Data extract

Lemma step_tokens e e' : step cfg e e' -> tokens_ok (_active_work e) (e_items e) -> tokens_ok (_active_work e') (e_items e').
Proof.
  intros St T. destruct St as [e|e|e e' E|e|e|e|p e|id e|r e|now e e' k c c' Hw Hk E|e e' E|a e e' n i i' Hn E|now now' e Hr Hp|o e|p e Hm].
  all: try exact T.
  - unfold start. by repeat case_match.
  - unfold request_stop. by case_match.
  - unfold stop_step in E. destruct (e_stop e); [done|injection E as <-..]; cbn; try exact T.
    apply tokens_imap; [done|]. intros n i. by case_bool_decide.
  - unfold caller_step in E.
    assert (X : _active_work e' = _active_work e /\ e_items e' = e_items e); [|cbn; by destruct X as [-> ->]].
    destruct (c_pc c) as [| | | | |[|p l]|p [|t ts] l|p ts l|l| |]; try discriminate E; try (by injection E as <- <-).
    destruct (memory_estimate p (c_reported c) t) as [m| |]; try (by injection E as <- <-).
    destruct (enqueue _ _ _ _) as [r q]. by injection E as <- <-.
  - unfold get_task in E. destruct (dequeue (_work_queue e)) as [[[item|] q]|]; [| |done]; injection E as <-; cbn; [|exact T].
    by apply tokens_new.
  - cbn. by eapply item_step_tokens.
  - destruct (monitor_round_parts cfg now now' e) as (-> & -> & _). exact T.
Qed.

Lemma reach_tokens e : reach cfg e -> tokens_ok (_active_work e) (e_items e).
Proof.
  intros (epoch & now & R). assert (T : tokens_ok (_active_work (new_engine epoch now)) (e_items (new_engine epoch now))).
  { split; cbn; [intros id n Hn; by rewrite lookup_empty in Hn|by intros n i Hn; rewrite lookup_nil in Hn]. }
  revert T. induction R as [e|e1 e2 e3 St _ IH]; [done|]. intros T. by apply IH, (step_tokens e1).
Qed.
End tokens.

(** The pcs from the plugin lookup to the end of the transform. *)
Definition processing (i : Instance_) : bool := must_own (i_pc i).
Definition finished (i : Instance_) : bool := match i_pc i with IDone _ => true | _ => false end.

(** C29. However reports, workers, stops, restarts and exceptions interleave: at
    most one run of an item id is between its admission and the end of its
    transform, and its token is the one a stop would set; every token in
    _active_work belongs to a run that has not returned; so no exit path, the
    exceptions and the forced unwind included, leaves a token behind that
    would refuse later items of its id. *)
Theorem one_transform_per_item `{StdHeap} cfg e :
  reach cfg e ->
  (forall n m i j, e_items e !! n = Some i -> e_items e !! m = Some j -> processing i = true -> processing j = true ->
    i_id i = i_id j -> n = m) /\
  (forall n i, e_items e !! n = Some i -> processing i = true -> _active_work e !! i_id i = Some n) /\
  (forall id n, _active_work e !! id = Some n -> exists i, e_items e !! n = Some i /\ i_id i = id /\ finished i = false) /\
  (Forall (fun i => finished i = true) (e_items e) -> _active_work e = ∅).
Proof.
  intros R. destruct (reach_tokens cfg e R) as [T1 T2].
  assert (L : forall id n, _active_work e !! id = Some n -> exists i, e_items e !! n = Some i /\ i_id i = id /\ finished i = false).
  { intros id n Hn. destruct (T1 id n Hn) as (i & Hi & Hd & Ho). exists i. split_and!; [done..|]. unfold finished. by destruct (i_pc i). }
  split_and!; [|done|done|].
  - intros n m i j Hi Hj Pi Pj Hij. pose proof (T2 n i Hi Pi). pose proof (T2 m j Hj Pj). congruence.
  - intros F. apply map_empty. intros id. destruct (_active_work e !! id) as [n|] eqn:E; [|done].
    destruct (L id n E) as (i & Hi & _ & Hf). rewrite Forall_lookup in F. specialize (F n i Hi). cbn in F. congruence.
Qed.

...

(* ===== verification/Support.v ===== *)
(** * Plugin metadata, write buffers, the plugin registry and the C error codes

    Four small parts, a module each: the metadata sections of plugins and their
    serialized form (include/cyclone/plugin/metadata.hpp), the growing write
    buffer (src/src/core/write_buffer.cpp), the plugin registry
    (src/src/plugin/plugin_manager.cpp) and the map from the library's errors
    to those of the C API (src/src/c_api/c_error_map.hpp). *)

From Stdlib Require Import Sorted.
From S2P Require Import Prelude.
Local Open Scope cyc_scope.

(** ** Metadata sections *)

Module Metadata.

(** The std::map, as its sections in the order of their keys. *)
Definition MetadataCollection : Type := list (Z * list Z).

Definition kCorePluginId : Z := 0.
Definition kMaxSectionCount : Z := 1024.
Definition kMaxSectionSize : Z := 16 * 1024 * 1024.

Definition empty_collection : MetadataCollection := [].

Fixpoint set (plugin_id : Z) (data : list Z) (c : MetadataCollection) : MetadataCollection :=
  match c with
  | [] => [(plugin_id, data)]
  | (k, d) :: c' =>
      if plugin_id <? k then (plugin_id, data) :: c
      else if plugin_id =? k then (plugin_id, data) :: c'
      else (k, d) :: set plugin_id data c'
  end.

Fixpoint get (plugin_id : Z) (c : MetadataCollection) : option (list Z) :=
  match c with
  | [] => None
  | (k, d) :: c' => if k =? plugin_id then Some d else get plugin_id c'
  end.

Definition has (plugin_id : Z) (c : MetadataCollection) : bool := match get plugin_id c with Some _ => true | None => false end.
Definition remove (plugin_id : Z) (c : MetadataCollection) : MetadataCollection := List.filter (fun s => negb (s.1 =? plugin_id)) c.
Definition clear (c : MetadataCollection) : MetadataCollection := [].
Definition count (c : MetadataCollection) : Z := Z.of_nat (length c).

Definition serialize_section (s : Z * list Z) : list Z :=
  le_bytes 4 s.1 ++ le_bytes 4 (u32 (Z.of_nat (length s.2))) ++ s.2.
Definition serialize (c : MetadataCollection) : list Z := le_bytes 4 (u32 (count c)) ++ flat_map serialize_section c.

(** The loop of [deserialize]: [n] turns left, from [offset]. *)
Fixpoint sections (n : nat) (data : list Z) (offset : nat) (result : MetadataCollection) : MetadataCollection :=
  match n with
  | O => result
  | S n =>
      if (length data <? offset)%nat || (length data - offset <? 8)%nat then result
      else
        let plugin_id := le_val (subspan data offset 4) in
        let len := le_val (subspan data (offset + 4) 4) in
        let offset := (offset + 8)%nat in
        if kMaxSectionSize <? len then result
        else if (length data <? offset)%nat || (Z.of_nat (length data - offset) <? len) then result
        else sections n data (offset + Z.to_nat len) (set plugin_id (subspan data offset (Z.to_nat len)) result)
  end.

--

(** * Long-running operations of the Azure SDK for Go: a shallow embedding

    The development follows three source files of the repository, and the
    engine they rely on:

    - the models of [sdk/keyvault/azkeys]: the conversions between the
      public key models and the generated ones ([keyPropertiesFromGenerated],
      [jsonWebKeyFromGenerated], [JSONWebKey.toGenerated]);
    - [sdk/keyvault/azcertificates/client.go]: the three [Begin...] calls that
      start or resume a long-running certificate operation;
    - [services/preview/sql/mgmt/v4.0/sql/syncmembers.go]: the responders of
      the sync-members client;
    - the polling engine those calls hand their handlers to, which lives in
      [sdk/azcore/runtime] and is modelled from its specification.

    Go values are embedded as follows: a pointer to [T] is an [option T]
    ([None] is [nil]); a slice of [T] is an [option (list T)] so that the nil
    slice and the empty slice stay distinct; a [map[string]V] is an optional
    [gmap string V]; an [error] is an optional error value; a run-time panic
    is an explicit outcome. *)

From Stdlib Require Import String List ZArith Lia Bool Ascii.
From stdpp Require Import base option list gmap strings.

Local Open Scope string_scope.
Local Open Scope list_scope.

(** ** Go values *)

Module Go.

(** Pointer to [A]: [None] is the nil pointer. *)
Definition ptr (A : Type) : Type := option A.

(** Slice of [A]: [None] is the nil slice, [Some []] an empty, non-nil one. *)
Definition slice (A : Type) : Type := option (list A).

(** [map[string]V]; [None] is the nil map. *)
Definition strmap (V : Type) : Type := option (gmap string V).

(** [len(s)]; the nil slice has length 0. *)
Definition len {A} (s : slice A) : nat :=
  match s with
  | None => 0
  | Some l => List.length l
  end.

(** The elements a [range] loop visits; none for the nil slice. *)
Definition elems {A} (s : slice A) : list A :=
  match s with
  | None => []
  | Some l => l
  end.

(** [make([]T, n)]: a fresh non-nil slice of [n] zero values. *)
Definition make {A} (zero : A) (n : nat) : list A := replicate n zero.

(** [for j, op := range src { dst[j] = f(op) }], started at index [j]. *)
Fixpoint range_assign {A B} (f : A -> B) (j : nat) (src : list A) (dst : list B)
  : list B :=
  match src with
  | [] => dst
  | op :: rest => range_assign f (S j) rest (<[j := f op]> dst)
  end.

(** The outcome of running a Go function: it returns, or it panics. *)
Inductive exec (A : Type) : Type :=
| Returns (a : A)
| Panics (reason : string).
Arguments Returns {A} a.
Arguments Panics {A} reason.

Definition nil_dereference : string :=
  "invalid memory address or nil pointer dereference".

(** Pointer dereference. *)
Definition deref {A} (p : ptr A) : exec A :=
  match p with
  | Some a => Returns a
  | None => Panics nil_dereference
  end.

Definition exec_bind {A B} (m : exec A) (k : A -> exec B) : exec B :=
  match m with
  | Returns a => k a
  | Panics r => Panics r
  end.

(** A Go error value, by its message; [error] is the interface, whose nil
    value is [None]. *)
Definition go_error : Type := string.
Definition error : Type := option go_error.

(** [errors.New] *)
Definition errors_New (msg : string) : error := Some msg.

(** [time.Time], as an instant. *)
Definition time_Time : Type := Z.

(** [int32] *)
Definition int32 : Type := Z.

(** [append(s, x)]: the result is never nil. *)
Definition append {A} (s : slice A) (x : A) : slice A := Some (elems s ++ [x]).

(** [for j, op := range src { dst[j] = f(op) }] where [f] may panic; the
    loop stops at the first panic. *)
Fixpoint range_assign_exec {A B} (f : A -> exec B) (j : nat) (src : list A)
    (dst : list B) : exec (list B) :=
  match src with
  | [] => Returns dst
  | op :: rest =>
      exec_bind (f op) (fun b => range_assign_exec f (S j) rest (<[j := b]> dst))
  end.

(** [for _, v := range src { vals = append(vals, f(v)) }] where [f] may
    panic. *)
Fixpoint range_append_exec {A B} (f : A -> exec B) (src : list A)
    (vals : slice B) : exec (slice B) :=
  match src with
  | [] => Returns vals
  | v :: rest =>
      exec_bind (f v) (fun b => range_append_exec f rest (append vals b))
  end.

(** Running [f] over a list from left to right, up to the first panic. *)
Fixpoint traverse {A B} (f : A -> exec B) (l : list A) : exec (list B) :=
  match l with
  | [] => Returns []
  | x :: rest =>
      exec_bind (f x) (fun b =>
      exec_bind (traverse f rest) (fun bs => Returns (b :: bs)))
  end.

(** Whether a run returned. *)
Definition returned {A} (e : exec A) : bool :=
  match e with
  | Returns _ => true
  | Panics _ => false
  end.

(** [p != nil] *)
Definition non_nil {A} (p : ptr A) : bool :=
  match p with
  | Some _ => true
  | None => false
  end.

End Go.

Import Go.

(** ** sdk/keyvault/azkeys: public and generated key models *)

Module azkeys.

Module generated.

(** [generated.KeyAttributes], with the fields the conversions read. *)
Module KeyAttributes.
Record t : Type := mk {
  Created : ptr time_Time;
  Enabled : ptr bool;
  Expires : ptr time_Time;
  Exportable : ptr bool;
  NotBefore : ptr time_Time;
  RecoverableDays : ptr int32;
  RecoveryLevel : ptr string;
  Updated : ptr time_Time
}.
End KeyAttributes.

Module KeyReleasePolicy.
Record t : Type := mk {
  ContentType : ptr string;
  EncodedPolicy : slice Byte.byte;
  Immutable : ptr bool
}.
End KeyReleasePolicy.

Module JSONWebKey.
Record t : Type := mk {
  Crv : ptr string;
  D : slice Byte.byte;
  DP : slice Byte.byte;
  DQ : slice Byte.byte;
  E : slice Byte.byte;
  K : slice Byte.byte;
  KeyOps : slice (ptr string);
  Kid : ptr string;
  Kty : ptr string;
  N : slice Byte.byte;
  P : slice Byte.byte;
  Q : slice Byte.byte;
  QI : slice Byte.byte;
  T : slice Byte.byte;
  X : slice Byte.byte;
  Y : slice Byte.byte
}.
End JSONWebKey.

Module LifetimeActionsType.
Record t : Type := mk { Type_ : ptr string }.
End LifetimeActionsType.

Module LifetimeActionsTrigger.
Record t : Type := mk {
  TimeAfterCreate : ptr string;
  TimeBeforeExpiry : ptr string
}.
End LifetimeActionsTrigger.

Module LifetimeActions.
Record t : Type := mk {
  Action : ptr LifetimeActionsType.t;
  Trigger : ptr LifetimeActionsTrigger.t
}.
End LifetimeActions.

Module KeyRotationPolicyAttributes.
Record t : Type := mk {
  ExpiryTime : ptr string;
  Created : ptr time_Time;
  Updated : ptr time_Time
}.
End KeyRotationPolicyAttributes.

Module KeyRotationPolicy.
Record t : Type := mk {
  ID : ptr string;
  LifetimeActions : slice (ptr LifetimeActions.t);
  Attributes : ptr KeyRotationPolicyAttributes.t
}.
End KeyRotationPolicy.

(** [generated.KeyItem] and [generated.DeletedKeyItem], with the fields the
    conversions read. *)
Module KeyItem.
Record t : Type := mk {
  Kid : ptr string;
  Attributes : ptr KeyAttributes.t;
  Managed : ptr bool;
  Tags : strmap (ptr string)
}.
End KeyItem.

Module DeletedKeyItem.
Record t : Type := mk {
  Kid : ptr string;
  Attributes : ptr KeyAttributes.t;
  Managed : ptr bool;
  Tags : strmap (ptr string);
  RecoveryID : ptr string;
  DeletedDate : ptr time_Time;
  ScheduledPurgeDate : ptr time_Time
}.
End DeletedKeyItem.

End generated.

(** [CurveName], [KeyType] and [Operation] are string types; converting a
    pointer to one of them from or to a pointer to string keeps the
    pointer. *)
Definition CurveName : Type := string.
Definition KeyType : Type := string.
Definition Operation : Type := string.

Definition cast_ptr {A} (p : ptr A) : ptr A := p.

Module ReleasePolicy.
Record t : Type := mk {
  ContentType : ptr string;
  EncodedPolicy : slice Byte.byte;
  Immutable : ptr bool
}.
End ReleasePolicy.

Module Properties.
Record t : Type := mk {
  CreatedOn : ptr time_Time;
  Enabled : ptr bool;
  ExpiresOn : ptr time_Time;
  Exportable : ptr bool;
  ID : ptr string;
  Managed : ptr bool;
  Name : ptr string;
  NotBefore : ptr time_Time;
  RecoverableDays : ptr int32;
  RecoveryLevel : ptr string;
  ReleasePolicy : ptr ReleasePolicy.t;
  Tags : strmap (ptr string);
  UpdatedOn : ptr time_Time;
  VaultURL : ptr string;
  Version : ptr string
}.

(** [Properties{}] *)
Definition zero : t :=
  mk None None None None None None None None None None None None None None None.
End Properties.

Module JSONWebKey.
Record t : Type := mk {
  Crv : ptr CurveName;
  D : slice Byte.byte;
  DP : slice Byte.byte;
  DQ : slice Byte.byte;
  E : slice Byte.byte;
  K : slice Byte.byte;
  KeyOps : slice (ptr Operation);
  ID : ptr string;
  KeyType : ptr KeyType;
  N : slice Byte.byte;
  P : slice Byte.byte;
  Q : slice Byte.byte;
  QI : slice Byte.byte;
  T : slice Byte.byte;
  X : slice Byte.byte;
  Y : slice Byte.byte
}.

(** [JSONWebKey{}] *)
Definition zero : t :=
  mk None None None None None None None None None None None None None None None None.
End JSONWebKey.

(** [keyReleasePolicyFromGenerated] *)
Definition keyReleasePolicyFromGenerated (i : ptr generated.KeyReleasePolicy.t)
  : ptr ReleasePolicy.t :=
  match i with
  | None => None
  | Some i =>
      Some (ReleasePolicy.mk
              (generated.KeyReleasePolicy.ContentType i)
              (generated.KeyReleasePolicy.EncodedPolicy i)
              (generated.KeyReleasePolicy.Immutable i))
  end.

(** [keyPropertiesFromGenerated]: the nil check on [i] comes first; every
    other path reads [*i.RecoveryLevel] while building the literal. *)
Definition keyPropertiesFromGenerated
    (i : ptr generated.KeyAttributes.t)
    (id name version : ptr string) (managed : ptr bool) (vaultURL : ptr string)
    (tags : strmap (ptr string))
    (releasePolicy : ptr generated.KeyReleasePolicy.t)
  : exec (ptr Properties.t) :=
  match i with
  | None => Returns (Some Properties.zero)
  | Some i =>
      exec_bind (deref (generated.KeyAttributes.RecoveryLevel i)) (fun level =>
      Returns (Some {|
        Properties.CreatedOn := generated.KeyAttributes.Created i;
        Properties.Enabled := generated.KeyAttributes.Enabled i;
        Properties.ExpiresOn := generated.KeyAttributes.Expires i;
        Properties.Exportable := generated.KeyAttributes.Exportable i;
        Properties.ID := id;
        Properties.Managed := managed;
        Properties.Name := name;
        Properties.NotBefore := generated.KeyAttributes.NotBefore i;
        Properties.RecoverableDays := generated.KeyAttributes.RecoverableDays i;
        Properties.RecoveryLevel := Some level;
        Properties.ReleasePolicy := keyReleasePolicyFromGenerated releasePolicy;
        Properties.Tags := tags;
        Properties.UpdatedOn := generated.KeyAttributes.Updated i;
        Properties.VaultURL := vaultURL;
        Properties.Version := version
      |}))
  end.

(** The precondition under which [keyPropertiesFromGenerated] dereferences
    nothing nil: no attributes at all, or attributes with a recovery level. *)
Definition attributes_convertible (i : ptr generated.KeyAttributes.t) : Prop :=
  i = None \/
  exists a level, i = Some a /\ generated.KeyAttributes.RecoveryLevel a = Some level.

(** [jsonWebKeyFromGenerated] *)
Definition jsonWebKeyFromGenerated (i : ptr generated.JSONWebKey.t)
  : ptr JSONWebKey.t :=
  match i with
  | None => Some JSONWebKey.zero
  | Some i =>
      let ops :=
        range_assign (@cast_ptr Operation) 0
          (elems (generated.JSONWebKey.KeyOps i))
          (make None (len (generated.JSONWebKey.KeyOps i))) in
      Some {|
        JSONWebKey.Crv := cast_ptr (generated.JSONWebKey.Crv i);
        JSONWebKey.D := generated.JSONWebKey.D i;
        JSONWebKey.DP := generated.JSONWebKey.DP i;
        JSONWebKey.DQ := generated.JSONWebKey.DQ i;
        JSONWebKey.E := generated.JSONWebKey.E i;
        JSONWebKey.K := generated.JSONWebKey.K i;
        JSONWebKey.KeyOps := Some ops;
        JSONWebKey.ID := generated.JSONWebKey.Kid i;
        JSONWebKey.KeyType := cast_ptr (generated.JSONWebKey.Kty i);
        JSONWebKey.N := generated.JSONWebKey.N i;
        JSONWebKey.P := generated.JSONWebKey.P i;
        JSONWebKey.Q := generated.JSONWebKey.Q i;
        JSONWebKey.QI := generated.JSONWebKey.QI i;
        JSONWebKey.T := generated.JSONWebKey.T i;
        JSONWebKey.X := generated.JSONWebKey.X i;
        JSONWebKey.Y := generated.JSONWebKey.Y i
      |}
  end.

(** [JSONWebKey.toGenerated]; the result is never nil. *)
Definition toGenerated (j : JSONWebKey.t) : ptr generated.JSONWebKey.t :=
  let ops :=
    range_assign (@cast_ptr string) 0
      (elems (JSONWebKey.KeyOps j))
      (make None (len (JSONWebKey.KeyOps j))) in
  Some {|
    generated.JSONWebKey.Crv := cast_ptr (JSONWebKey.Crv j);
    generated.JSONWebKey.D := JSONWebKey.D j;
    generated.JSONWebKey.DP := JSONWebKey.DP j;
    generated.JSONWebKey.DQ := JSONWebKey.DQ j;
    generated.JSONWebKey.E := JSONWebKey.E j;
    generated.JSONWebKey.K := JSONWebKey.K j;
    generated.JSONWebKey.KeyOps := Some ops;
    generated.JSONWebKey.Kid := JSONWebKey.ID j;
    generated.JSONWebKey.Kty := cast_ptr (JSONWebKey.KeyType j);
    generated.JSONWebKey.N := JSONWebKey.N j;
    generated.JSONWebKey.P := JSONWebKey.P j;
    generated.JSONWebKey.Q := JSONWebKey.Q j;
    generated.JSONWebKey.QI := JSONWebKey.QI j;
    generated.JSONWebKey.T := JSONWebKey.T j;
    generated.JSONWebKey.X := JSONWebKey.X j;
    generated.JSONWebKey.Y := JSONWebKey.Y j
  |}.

What you need to do
After locating the line with "Lemma step_tokens e" above, return that line and every later line through the one with "- unfold caller_step in E.", word for word and with nothing else.

Task output
Lemma step_tokens e e' : step cfg e e' -> tokens_ok (_active_work e) (e_items e) -> tokens_ok (_active_work e') (e_items e').
Proof.
  intros St T. destruct St as [e|e|e e' E|e|e|e|p e|id e|r e|now e e' k c c' Hw Hk E|e e' E|a e e' n i i' Hn E|now now' e Hr Hp|o e|p e Hm].
  all: try exact T.
  - unfold start. by repeat case_match.
  - unfold request_stop. by case_match.
  - unfold stop_step in E. destruct (e_stop e); [done|injection E as <-..]; cbn; try exact T.
    apply tokens_imap; [done|]. intros n i. by case_bool_decide.
  - unfold caller_step in E.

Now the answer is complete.